● **Data excerpts**:

Definition render_var (key value : str) : result RenderError str :=
  let? _ := validate_key key in
  let? value := render_value value in
  Ok (key ++ [c!"="] ++ value).

(** The loop of [render], with the document so far. *)
Fixpoint render_loop (document : str) (variables : list (str * str)) : result RenderError str :=
  match variables with
  | [] => Ok document
  | (key, value) :: variables' =>
      let document := match document with [] => document | _ => document ++ [10%N] end in
      let? line := render_var key value in
      render_loop (document ++ line) variables'
  end.

Definition render (variables : list (str * str)) : result RenderError str :=
  render_loop [] variables.

(** Text the parser takes to end a line: nothing, or a line feed. *)
Definition tail_ok (tail : str) : Prop := tail = [] \/ exists t, tail = 10%N :: t.

(** ** Lemmas *)

Lemma odd_mod2 n : Nat.odd n = negb (n mod 2 =? 0).
Proof.
  rewrite <- Nat.bit0_odd, Nat.bit0_eqb.
  pose proof (Nat.mod_upper_bound n 2 ltac:(lia)).
  destruct (n mod 2) as [|[|k]]; try reflexivity; lia.
Qed.

Lemma trim_unquoted_safe value :
  unescaped_trailing_whitespace (reverse value) = false ->
  trim_unquoted_trailing_whitespace value = value.
Proof.
  unfold trim_unquoted_trailing_whitespace, unescaped_trailing_whitespace. intros H.
  assert (trim_unquoted_rev (reverse value) = reverse value) as ->; [|by rewrite reverse_involutive].
  destruct (reverse value) as [|l r]; [done|]. cbn [trim_unquoted_rev]. rewrite odd_mod2.
  destruct (is_horizontal_whitespace l); [|done]. cbn [andb] in H. by rewrite H.
Qed.

Lemma closes_on_line_eq quote r tail esc :
  forallb (fun c => negb (is_newline c)) r = true -> tail_ok tail ->
  closes_on_line quote esc (r ++ tail) = has_closing_quote r quote esc.
Proof.
  intros Hn Ht. revert esc Hn. induction r as [|c r IH]; intros esc Hn; simpl in *.
  - by destruct Ht as [->|[t ->]].
  - bool_prop. rewrite H. repeat case_match; auto.
Qed.

Lemma unquoted_scan_lines v esc prev :
  unquoted_scan v esc prev = true -> forallb (fun c => negb (is_newline c)) v = true.
Proof.
  revert esc prev. induction v as [|c v IH]; intros esc prev; simpl; [done|].
  destruct (is_newline c); simpl; [by rewrite orb_true_r|].
  repeat case_match; try done; eauto.
Qed.
Lemma Run_ok_keys r a :
  all_keys a = all_keys (run_acquisition r) -> Run_ok r -> Run_ok (set_acquisition r a).
Proof. intros E [H1 H2 H3 H4 H5 H6]. by constructor; simpl; rewrite ?E. Qed.

(** Starting a run adds nothing to the table. *)
Lemma Inv_start s pid r :
  Inv s -> (forall q, is_Some (runs s !! q) -> q < pid) -> Run_ok r -> held (run_acquisition r) = [] ->
  (forall q, run_parent r = Some q -> exists p, runs s !! q = Some p /\ acquired p /\
      (forall i, i ∈ run_inherited p -> i ∈ run_inherited r) /\
      (forall k, k ∈ held (run_acquisition p) -> k.(id) ∈ run_inherited r)) ->
  Inv (mkSystem (<[pid := r]> (runs s)) (table s)).
Proof.
  intros [Ht Hr Hp] Hnew Hok Hh Hpar.
  assert (runs s !! pid = None) as Hn.
  { destruct (runs s !! pid) eqn:E; [|done]. specialize (Hnew pid (ex_intro _ _ E)). lia. }
  constructor; simpl.
  - intros f q. rewrite Ht. split.
    + intros (r0 & k & E & Hk & Hf). exists r0, k. split_and!; try done. rewrite lookup_insert_ne; [done|congruence].
    + intros (r0 & k & E & Hk & Hf). apply lookup_insert_Some in E as [[<- <-]|[Hne E]]; [|by exists r0, k].
      rewrite Hh in Hk. by apply elem_of_nil in Hk.
  - intros q r0 [[<- <-]|[Hne E]]%lookup_insert_Some; [done|by eapply Hr].
  - intros q r0 q' E Hq'. apply lookup_insert_Some in E as [[<- <-]|[Hne E]].
    + destruct (Hpar q' Hq') as (p & Ep & Hrest). split; [by apply Hnew|].
      exists p. split; [|done]. rewrite lookup_insert_ne; [done|congruence].
    + destruct (Hp q r0 q' E Hq') as (Hlt & p & Ep & Hrest). split; [done|].
      exists p. split; [|done]. rewrite lookup_insert_ne; [done|congruence].
Qed.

● **What is expected**:
Reproducing the whole listing above is not the task. Copy exactly only the lines from the one with "render_loop (document ++" to the one with "(forall i, i", both kept.

● **Response below**:
      render_loop (document ++ line) variables'
  end.

Definition render (variables : list (str * str)) : result RenderError str :=
  render_loop [] variables.

(** Text the parser takes to end a line: nothing, or a line feed. *)
Definition tail_ok (tail : str) : Prop := tail = [] \/ exists t, tail = 10%N :: t.

(** ** Lemmas *)

Lemma odd_mod2 n : Nat.odd n = negb (n mod 2 =? 0).
Proof.
  rewrite <- Nat.bit0_odd, Nat.bit0_eqb.
  pose proof (Nat.mod_upper_bound n 2 ltac:(lia)).
  destruct (n mod 2) as [|[|k]]; try reflexivity; lia.
Qed.

Lemma trim_unquoted_safe value :
  unescaped_trailing_whitespace (reverse value) = false ->
  trim_unquoted_trailing_whitespace value = value.
Proof.
  unfold trim_unquoted_trailing_whitespace, unescaped_trailing_whitespace. intros H.
  assert (trim_unquoted_rev (reverse value) = reverse value) as ->; [|by rewrite reverse_involutive].
  destruct (reverse value) as [|l r]; [done|]. cbn [trim_unquoted_rev]. rewrite odd_mod2.
  destruct (is_horizontal_whitespace l); [|done]. cbn [andb] in H. by rewrite H.
Qed.

Lemma closes_on_line_eq quote r tail esc :
  forallb (fun c => negb (is_newline c)) r = true -> tail_ok tail ->
  closes_on_line quote esc (r ++ tail) = has_closing_quote r quote esc.
Proof.
  intros Hn Ht. revert esc Hn. induction r as [|c r IH]; intros esc Hn; simpl in *.
  - by destruct Ht as [->|[t ->]].
  - bool_prop. rewrite H. repeat case_match; auto.
Qed.

Lemma unquoted_scan_lines v esc prev :
  unquoted_scan v esc prev = true -> forallb (fun c => negb (is_newline c)) v = true.
Proof.
  revert esc prev. induction v as [|c v IH]; intros esc prev; simpl; [done|].
  destruct (is_newline c); simpl; [by rewrite orb_true_r|].
  repeat case_match; try done; eauto.
Qed.
Lemma Run_ok_keys r a :
  all_keys a = all_keys (run_acquisition r) -> Run_ok r -> Run_ok (set_acquisition r a).
Proof. intros E [H1 H2 H3 H4 H5 H6]. by constructor; simpl; rewrite ?E. Qed.

(** Starting a run adds nothing to the table. *)
Lemma Inv_start s pid r :
  Inv s -> (forall q, is_Some (runs s !! q) -> q < pid) -> Run_ok r -> held (run_acquisition r) = [] ->
  (forall q, run_parent r = Some q -> exists p, runs s !! q = Some p /\ acquired p /\
      (forall i, i ∈ run_inherited p -> i ∈ run_inherited r) /\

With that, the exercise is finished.